Assignment —
The lines below starting at the line containing "Definition missing_or (missing" and ending at the line containing "is zero then *)" are to be repeated exactly, with both ends kept and nothing else added.

=-=-=

(* ===== verification/Manager.v ===== *)
(** * manager: the API of the entities (manager/manager.go, manager/api.go)

    Every handler recovers the identifier of the entity from the key that
    signed the request and works on that entity only. Logging is left out. *)
From S2P Require Import Prelude GoLib Ext Util Types Schema SchemaOk Session Tenant PgTypes.
From S2P Require Import PgEntities PgQueries PgCensus PgOps Database Mail.

(* the exported fields of types.CensusInfo with their db tags *)
Definition CensusInfo_fields : list (string * string) :=
  [("CreatedUpdated", ""); ("CreatedAt", "created_at"); ("UpdatedAt", "updated_at");
   ("Name", "name"); ("MerkleRoot", "merkle_root"); ("MerkleTreeURI", "merkle_tree_uri");
   ("Size", "size"); ("Ephemeral", "ephemeral"); ("ProcessID", "process_id")].

(* strings.Contains(err.Error(), s) *)
Definition error_contains (err : gerror) (s : string) : bool := Contains (error_string err) s.

(* len of a pointer to a UUID is the length of the array, also when it is nil *)
Definition len_UUID (_ : option uuid) : Z := 16.

(* the checks of sortBy and order against the fields of the listed type *)
Definition checkSort (t : list (string * string)) (f : ListOptions) : gerror + unit :=
  if (0 <? len (lo_SortBy f))%Z then
    match FieldByName t (Title (lo_SortBy f)) with
    | None => inl (Errorf "invalid filter field")
    | Some _ =>
        match ToOrderBySQLi (lo_SortBy f) with
        | UnknownColumn =>
            inl (Errorf ("invalid sort by field on query: " +:+ lo_SortBy f))
        | _ =>
            if (0 <? len (lo_Order f))%Z &&
               negb (bool_decide (lo_Order f = "ascend") || bool_decide (lo_Order f = "descend"))
            then inl (Errorf "invalid filter order") else inr tt
        end
    end
  else if (0 <? len (lo_Order f))%Z then inl (Errorf "invalid filter order") else inr tt.

Definition checkOptions (filter : option ListOptions) (method : string) : gerror + unit :=
  match filter with
  | None => inr tt
  | Some f =>
      if (lo_Skip f <? 0)%Z || (lo_Count f <? 0)%Z then inl (Errorf "invalid skip/count")
      else if bool_decide (method = "listMembers") then checkSort MemberInfo_fields f
      else if bool_decide (method = "listCensus") then checkSort CensusInfo_fields f
      else inl (Errorf "invalid method")
  end.

Section manager.
Context {X : Ext} {S : Type} {DB : Database S} {H : Host S}.

(* the length of the key and the identifier of its entity *)
Definition entityOf (pubKey : bytes) (msg : string) : M S bytes :=
  fail_if! negb (len pubKey =? PubKeyLengthBytes)%Z with Errorf "invalid public key" in
  onErr (liftE (PubKeyToEntityID pubKey)) (fun _ => Errorf msg).
Definition requireEntityID (request : APIrequest) : M S bytes :=
  entityOf (rq_SignaturePublicKey request) "cannot recover entityID".

Definition decodeCensusID (request : APIrequest) : M S bytes :=
  onErr (liftE (DecodeCensusID (rq_CensusID request) (rq_SignaturePublicKey request)))
    (fun _ => Errorf "cannot decode census id").

(* if err == sql.ErrNoRows { missing } else { failed } *)
Definition missing_or (missing failed : string) (err : gerror) : gerror :=
  if bool_decide (err = ErrNoRows) then Errorf missing else Errorf failed.

(** ** Entities *)

Definition signUp_info (entityID : bytes) (e : option EntityInfo) : EntityInfo :=
  match e with
  | None => mkEntityInfo "" "" "" "" "" 0 (Some [entityID]) [Token] false
  | Some e => mkEntityInfo "" "" (ei_Email e) (ei_Name e) (ei_Type e) (ei_Size e)
                (Some [entityID]) [Token] (ei_Consented e)
  end.

(* the faucet: "maxAcceptedBalance" is not an error of signUp; what was sent
   is zero then *)
Definition signUp_tokens (entityID : bytes) : M S Z :=
  match host_SendTokens with
  | None => retM 0%Z
  | Some SendTokens =>
      let! r := tryM (SendTokens entityID 0%Z 0%Z) in
      match r with
      | inl err =>
          if negb (error_contains err "maxAcceptedBalance")
          then failM (Errorf ("could not send tokens to " +:+ AddressString entityID))
          else retM 0%Z
      | inr sent => retM (int64 sent)
      end
  end.

Definition signUp (request : APIrequest) : M S APIresponse :=
  let! entityID := requireEntityID request in
  let! r := tryM (db_AddEntity entityID (signUp_info entityID (rq_Entity request))) in
  fail_if! match r with inl err => negb (error_contains err "entities_pkey") | inr _ => false end
    with Errorf "cannot add entity to the DB" in
  let target := mkTarget zero_CreatedUpdated uuid_Nil entityID "all" "{}" in
  let! r := tryM (db_AddTarget entityID target) in
  fail_if! match r with inl err => negb (error_contains err "result has no rows")
                      | inr _ => false end
    with Errorf "cannot create entity generic target" in
  let! sent := signUp_tokens entityID in
  retM (set_Count sent zero_APIresponse).

Definition getEntity (request : APIrequest) : M S APIresponse :=
  let! entityID := requireEntityID request in
  let! entity := onErr (db_Entity entityID)
    (missing_or "entity not found" "cannot retrieve entity") in
  retM (set_Entity (Some entity) zero_APIresponse).

Definition updateEntity (request : APIrequest) : M S APIresponse :=
  let! entityID := requireEntityID request in
  match rq_Entity request with
  | None => failM (Errorf "no entity data to update")
  | Some e =>
      let info := mkEntityInfo (ei_CallbackURL e) (ei_CallbackSecret e) (ei_Email e) (ei_Name e)
                    "" 0 None [] false in
      let! count := onErr (db_UpdateEntity entityID info)
        (fun _ => Errorf "cannot update entity") in
      retM (set_Count count zero_APIresponse)
  end.

Definition admin_address : string := "0xCc41C6545234ac63F11c47bC282f89Ca77aB9945".

Definition adminEntityList (request : APIrequest) : M S APIresponse :=
  let! entityID := requireEntityID request in
  fail_if! negb (bool_decide (AddressString entityID = admin_address))
    with Errorf "invalid auth" in
  let! entities := onErr db_AdminEntityList
    (missing_or "no entities found" "cannot retrieve entities") in
  retM (set_Entities entities zero_APIresponse).

Definition requestGas (request : APIrequest) : M S APIresponse :=
  match host_SendTokens with
  | None => failM (Errorf "internal error")
  | Some SendTokens =>
      let! entityID := requireEntityID request in
      let! _ := onErr (db_Entity entityID)
        (missing_or "entity not found" "cannot retrieve entity") in
      let! sent := onErr (SendTokens entityID 0%Z 0%Z) (fun _ => Errorf "error sending tokens") in
      retM (set_Count (int64 sent) zero_APIresponse)
  end.

(** ** Members *)

Definition listMembers (request : APIrequest) : M S APIresponse :=
  let! entityID := requireEntityID request in
  let! _ := onErr (liftE (checkOptions (rq_ListOptions request) (rq_Method request)))
    (fun _ => Errorf "invalid filter options") in
  let! members := onErr (db_ListMembers entityID (rq_ListOptions request))
    (missing_or "no members found" "cannot retrieve members") in
  retM (set_Members members zero_APIresponse).

Definition getMember_target (r : list Target * option gerror) : M S Target :=
  let '(targets, err) := r in
  if bool_decide (err = Some ErrNoRows) || (length targets =? 0) then retM zero_Target
  else match err, targets with
       | None, t :: _ => retM t
       | _, _ => failM (Errorf "error retrieving member targets")
       end.

Definition getMember (request : APIrequest) : M S APIresponse :=
  fail_if! bool_decide (rq_MemberID request = None) with Errorf "invalid memberId" in
  let! entityID := requireEntityID request in
  let! member := onErr (db_Member entityID (rq_MemberID request))
    (missing_or "member not found" "cannot retrieve member") in
  let! r := db_ListTargets entityID in
  let! target := getMember_target r in
  retM (set_Target (Some target) (set_Member (Some member) zero_APIresponse)).

Definition updateMember (request : APIrequest) : M S APIresponse :=
  match rq_Member request with
  | None => failM (Errorf "invalid member struct")
  | Some member =>
      let! entityID := requireEntityID request in
      let! count := onErr (db_UpdateMember entityID (Some (m_ID member)) (m_Info member))
        (fun _ => Errorf "cannot update member") in
      retM (set_Count count zero_APIresponse)
  end.

Definition deleteMembers (request : APIrequest) : M S APIresponse :=
  fail_if! (length (rq_MemberIDs request) =? 0) with Errorf "invalid member list" in
  let! entityID := requireEntityID request in
  let! (count, invalid) := onErr (db_DeleteMembers entityID (rq_MemberIDs request))
    (fun _ => Errorf "error deleting members") in
  retM (set_InvalidIDs invalid (set_Count count zero_APIresponse)).

Definition countMembers (request : APIrequest) : M S APIresponse :=
  let! entityID := requireEntityID request in
  let! count := onErr (db_CountMembers entityID) (fun _ => Errorf "cannot count members") in
  retM (set_Count count zero_APIresponse).

Definition generateTokens (request : APIrequest) : M S APIresponse :=
  let! entityID := requireEntityID request in
  fail_if! (rq_Amount request <? 1)%Z with Errorf "invalid token amount" in
  let! tokens := mapM_ (fun _ => host_uuid) (seq 0 (Z.to_nat (rq_Amount request))) in
  let! _ := onErr (db_CreateMembersWithTokens entityID tokens)
    (fun _ => Errorf "could not register generated tokens") in
  retM (set_Tokens tokens zero_APIresponse).

Definition exportTokens (request : APIrequest) : M S APIresponse :=
  let! entityID := requireEntityID request in
  let! members := onErr (db_MembersTokensEmails entityID)
    (missing_or "no members found" "could not retrieve members tokens") in
  retM (set_MembersTokens (map (fun m => mkTokenEmail (m_ID m) (mi_Email (m_Info m))) members)
          zero_APIresponse).

(* request.MembersInfo[idx].Origin = types.Token *)
Definition of_Token (m : MemberInfo) : MemberInfo :=
  mkMemberInfo (mi_DateOfBirth m) (mi_Email m) (mi_FirstName m) (mi_LastName m) (mi_Phone m)
    (mi_StreetAddress m) (mi_Consented m) (mi_Verified m) Token (mi_CustomFields m) (mi_Tags m).

Definition importMembers (request : APIrequest) : M S APIresponse :=
  let! entityID := requireEntityID request in
  fail_if! length (rq_MembersInfo request) <? 1 with Errorf "no member data provided" in
  let! _ := onErr (db_ImportMembers entityID (map of_Token (rq_MembersInfo request)))
    (fun _ => Errorf "could not import members") in
  retM zero_APIresponse.

(** ** Targets *)

Definition countTargets (request : APIrequest) : M S APIresponse :=
  let! entityID := requireEntityID request in
  let! count := onErr (db_CountTargets entityID) (fun _ => Errorf "cannot count targets") in
  retM (set_Count count zero_APIresponse).

Definition listTargets (request : APIrequest) : M S APIresponse :=
  let! entityID := requireEntityID request in
  let! _ := onErr (liftE (checkOptions (rq_ListOptions request) (rq_Method request)))
    (fun err => Errorf ("invalid filter options: (" +:+ error_string err +:+ ")")) in
  let! (targets, err) := db_ListTargets entityID in
  let! _ := match err with
            | None => retM tt
            | Some err => failM (missing_or "no targets found" "cannot query targets" err)
            end in
  fail_if! (length targets =? 0) with Errorf "cannot query targets" in
  retM (set_Targets targets zero_APIresponse).
Definition TestDeleteMembers : D unit :=
  let! e := add_entity 9 in
  let! ids := mapM_ (fun m => AddMember e (key_of m) (m_Info m)) (CreateMembers 9 e 4) in
  let delete l := ask 9 "deleteMembers" (setq_MemberIDs l nothing) in
  let rows (n : Z) := let! count := CountMembers e in assert (count =? n)%Z "rows" in
  let! _ := refused (delete []) "empty list" in
  let! _ := is_ok (delete (take 1 ids ++ [tempUUID]))
    (fun r => bool_decide (rs_InvalidIDs r = [tempUUID])) "random id" in
  let! _ := rows 3%Z in
  let! _ := is_ok (delete (take 1 ids ++ take 1 ids)) any "twice" in
  let! _ := rows 3%Z in
  let! _ := is_ok (delete (drop 1 ids)) any "rest" in
  rows 0%Z.

Definition TestGenerateTokens (randAmount : nat) : D unit :=
  let! _ := add_entity 10 in
  is_ok (ask 10 "generateTokens" (setq_Amount (Z.of_nat randAmount) nothing))
    (fun r => length_is (rs_Tokens r) randAmount) "tokens".

Definition TestExportTokens : D unit :=
  let! e := add_entity 11 in
  let! _ := add_members 11 e 3 in
  let export n := is_ok (ask 11 "exportTokens" nothing)
                    (fun r => length_is (rs_MembersTokens r) n) "tokens" in
  let! _ := export 0 in
  let! _ := ImportMembers e (map (fun i => mkMemberInfo 0 "" ("Name" +:+ decimal (Z.of_nat i))
    ("LastName" +:+ decimal (Z.of_nat i)) "" "" false 0 Token None None) (seq 0 10)) in
  export 10.

Definition TestGetTarget : D unit :=
  let! e := add_entity 12 in
  let! targetID := add_target e "all" in
  is_ok (ask 12 "getTarget" (setq_TargetID (Some targetID) nothing))
    (fun r => bool_decide (t_Name <$> rs_Target r = Some "all")) "getTarget".

Definition TestListTargets : D unit :=
  let! e := add_entity 13 in
  let! targetID := add_target e "all" in
  is_ok (ask 13 "listTargets" nothing)
    (fun r => bool_decide (map (fun t => (t_Name t, t_ID t)) (rs_Targets r) = [("all", targetID)]))
    "listTargets".

Definition TestDumpTarget : D unit :=
  let! e := add_entity 14 in
  let! _ := add_members 14 e 3 in
  let! targetID := add_target e "all" in
  is_ok (ask 14 "dumpTarget" (setq_TargetID (Some targetID) nothing))
    (fun r => length_is (rs_Claims r) 3) "claims".

(* a census of [n] members, whose claims dumpCensus answers, and how many of
   them are ephemeral *)
Definition dump_census (k : nat) (e censusID : bytes) (targetID : uuid) (n : nat) (ephemeral : bool)
    (webpoll : nat) : D unit :=
  let id := EncodeToString censusID in
  let! _ := AddCensus e censusID (Some targetID)
    (Some (mkCensusInfo zero_CreatedUpdated id None "" 0 ephemeral None)) in
  let! resp := ask k "dumpCensus" (setq_CensusID id nothing) in
  let! _ := assert (rs_Ok resp && length_is (rs_Claims resp) n) "claims" in
  let! census := pg_Census e censusID in
  let! _ := assert (Bool.eqb (ci_Ephemeral (c_Info census)) ephemeral) "ephemeral" in
  let! members := ListEphemeralMemberInfo e censusID in
  let! _ := assert (length_is members webpoll) "ephemeral members" in
  assert (forallb (fun m => bool_decide (default "" (em_DigestedPubKey m) ∈ rs_Claims resp)) members)
    "keys in claims".

Definition TestDumpCensus (n : nat) : D unit :=
  let! e := add_entity 15 in
  let members := CreateMembers 15 e n in
  let! memberIDs := CreateNMembers e (Z.of_nat n) in
  let! targetID := add_target e "all" in
  let register l := mapM_ (fun x => RegisterMember e (key_of x.1) (Some x.2)) l in
  let both := zip members memberIDs in
  let! _ := dump_census 15 e "c1" targetID n true n in
  let! _ := register (take (n / 2) both) in
  let! _ := dump_census 15 e "c2" targetID n true (n - n / 2) in
  let! _ := register (drop (n / 2) both) in
  let! _ := dump_census 15 e "c3" targetID n false 0 in
  DeleteEntity e.

Definition with_email (email : string) (i : MemberInfo) : MemberInfo :=
  mkMemberInfo (mi_DateOfBirth i) email (mi_FirstName i) (mi_LastName i) (mi_Phone i)
    (mi_StreetAddress i) (mi_Consented i) (mi_Verified i) (mi_Origin i) (mi_CustomFields i) (mi_Tags i).

(* dbMembers[i] *)
Definition nth_member (l : list Member) (i : nat) : D Member :=
  match l !! i with Some m => retM m | None => panicM "runtime error: index out of range" end.
Definition first_tag (m : Member) : option Z := mi_Tags (m_Info m) ≫= head.

Definition TestSendVotingLinks : D unit :=
  let! e := add_entity 16 in
  let members := CreateMembers 16 e 2 in
  let! _ := ImportMembers e (zip_with with_email
    ["coby.rippin@ethereal.email"; "melisa.oberbrunner48@ethereal.email"] (map m_Info members)) in
  let! dbMembers := ListMembers e None in
  let! verified := nth_member dbMembers 0 in
  let! unverified := nth_member dbMembers 1 in
  let! targetID := add_target e "all" in
  let census id :=
    let! _ := AddCensus e id (Some targetID)
      (Some (mkCensusInfo zero_CreatedUpdated (EncodeToString id) None "" 0 true None)) in
    ExpandCensusMembers e id in
  let send k id email :=
    ask k "sendVotingLinks" (setq_Email email (setq_CensusID (EncodeToString id)
                               (setq_ProcessID "process" nothing))) in
  let count (n : nat) (r : APIresponse) := (rs_Count r =? Z.of_nat n)%Z in
  let! _ := census "v1" in
  let! _ := is_ok (send 16 "v1" "") (count 2) "all members" in
  let! _ := RegisterMember e (default "" (members !! 0 ≫= m_PubKey)) (Some (m_ID verified)) in
  let! _ := census "v2" in
  let! _ := is_ok (send 16 "v2" "") (count 1) "unverified member" in
  let! member := pg_Member e (Some (m_ID unverified)) in
  let! tag := TagByName e "VoteEmailSent" in
  let! _ := assert (bool_decide (first_tag member = Some (tg_ID tag))) "tag" in
  let! resp := send 16 "v2" (mi_Email (m_Info verified)) in
  let! _ := assert (negb (rs_Ok resp) && (rs_Count resp =? 0)%Z) "verified member" in
  let! _ := is_ok (send 16 "v2" (mi_Email (m_Info unverified))) (count 1) "by email" in
  let! _ := refused (send 17 "v2" (mi_Email (m_Info unverified))) "wrong entity" in
  DeleteEntity e.

Definition TestImportMembers : D unit :=
  let! e := add_entity 18 in
  is_ok (ask 18 "importMembers" (setq_MembersInfo (map m_Info (CreateMembers 18 e 3)) nothing)) any
    "importMembers".

Definition root_info (name id : string) : CensusInfo :=
  mkCensusInfo zero_CreatedUpdated name (Some "root") ("ipfs://" +:+ id) 0 false None.
Lemma gstep_channel g s g' new s' :
  gstep eth g s = Some (g', new, s') -> channel_effect g g' new s s'.
Proof.
  assert (Hsame : forall A B (m : M (Faucet W) A) (k : gerror + A -> B) b,
            keeps f_taken m -> call m s k = Some (b, s') ->
            f_taken s' = f_taken s /\ exists r, b = k r) by (intros; by eapply call_keeps).
  assert (Hrecv : forall k, receive k s = Some s' ->
            f_taken s !! k = Some true /\ f_taken s' = <[k := false]> (f_taken s)).
  { intros k. unfold receive. destruct (f_taken s !! k) as [[]|]; try done. by intros [= <-]. }
  destruct g as [to value p|k tx p]; simpl.
  - destruct (request_step _ _ _ _ _) as [[p' s1]|] eqn:E; [|done]. simpl. intros [= <- <- <-].
    destruct p; simpl in E.
    + apply Hsame in E as (Ht & r & ->); [|apply node_taken]. apply ch_same; [done|].
      destruct r; [done|]. by destruct (_ <? _)%Z.
    + destruct (_ !! k); [|injection E as <- <-; by apply ch_same].
      apply call_inv in E as (-> & r & -> & Hr). unfold try_take in *.
      destruct (f_taken s !! k) as [[]|] eqn:Ek; destruct r as [|[]]; try done;
        [by apply ch_same..| |by apply ch_same].
      by apply (ch_take _ _ _ _ _ k).
    + apply Hsame in E as (Ht & r & ->); [|apply checkEnoughBalance_taken].
      apply ch_same; [done|]. by destruct r as [|[]].
    + apply Hsame in E as (Ht & r & ->); [|apply gas_price_taken].
      apply ch_same; [done|]. by destruct r.
    + apply Hsame in E as (Ht & r & ->); [|apply node_taken]. apply ch_same; [done|]. by destruct r.
    + apply Hsame in E as (Ht & r & ->); [|apply node_taken]. apply ch_same; [done|].
      destruct r; [done|]. by destruct (node_SignTx _).
    + apply Hsame in E as (Ht & r & ->); [|apply send_taken]. apply ch_same; [done|]. by destruct r.
    + destruct (receive k s) as [s2|] eqn:Er; [|done]. injection E as <- <-.
      apply Hrecv in Er as [??]. by apply (ch_free _ _ _ _ _ k).
    + injection E as <- <-. by apply ch_same.
    + done.
  - destruct (waiter_step k tx p s) as [[p' s1]|] eqn:E; [|done]. simpl. intros [= <- <- <-].
    destruct p; simpl in E.
    + apply Hsame in E as (Ht & r & ->); [|apply node_taken]. apply ch_same; [done|].
      by destruct r as [|[]].
    + injection E as <- <-. by apply ch_same.
    + destruct (receive k s) as [s2|] eqn:Er; [|done]. injection E as <- <-.
      apply Hrecv in Er as [??]. by apply (ch_free _ _ _ _ _ k).
    + done.
Qed.

(* the channels and the goroutines agree on who holds what *)
Definition exclusive (gs : list Goroutine) (s : Faucet W) : Prop :=
  NoDup (holders gs) /\ forall k, k ∈ holders gs <-> f_taken s !! k = Some true.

=-=-=

Reply —
Definition missing_or (missing failed : string) (err : gerror) : gerror :=
  if bool_decide (err = ErrNoRows) then Errorf missing else Errorf failed.

(** ** Entities *)

Definition signUp_info (entityID : bytes) (e : option EntityInfo) : EntityInfo :=
  match e with
  | None => mkEntityInfo "" "" "" "" "" 0 (Some [entityID]) [Token] false
  | Some e => mkEntityInfo "" "" (ei_Email e) (ei_Name e) (ei_Type e) (ei_Size e)
                (Some [entityID]) [Token] (ei_Consented e)
  end.

(* the faucet: "maxAcceptedBalance" is not an error of signUp; what was sent
   is zero then *)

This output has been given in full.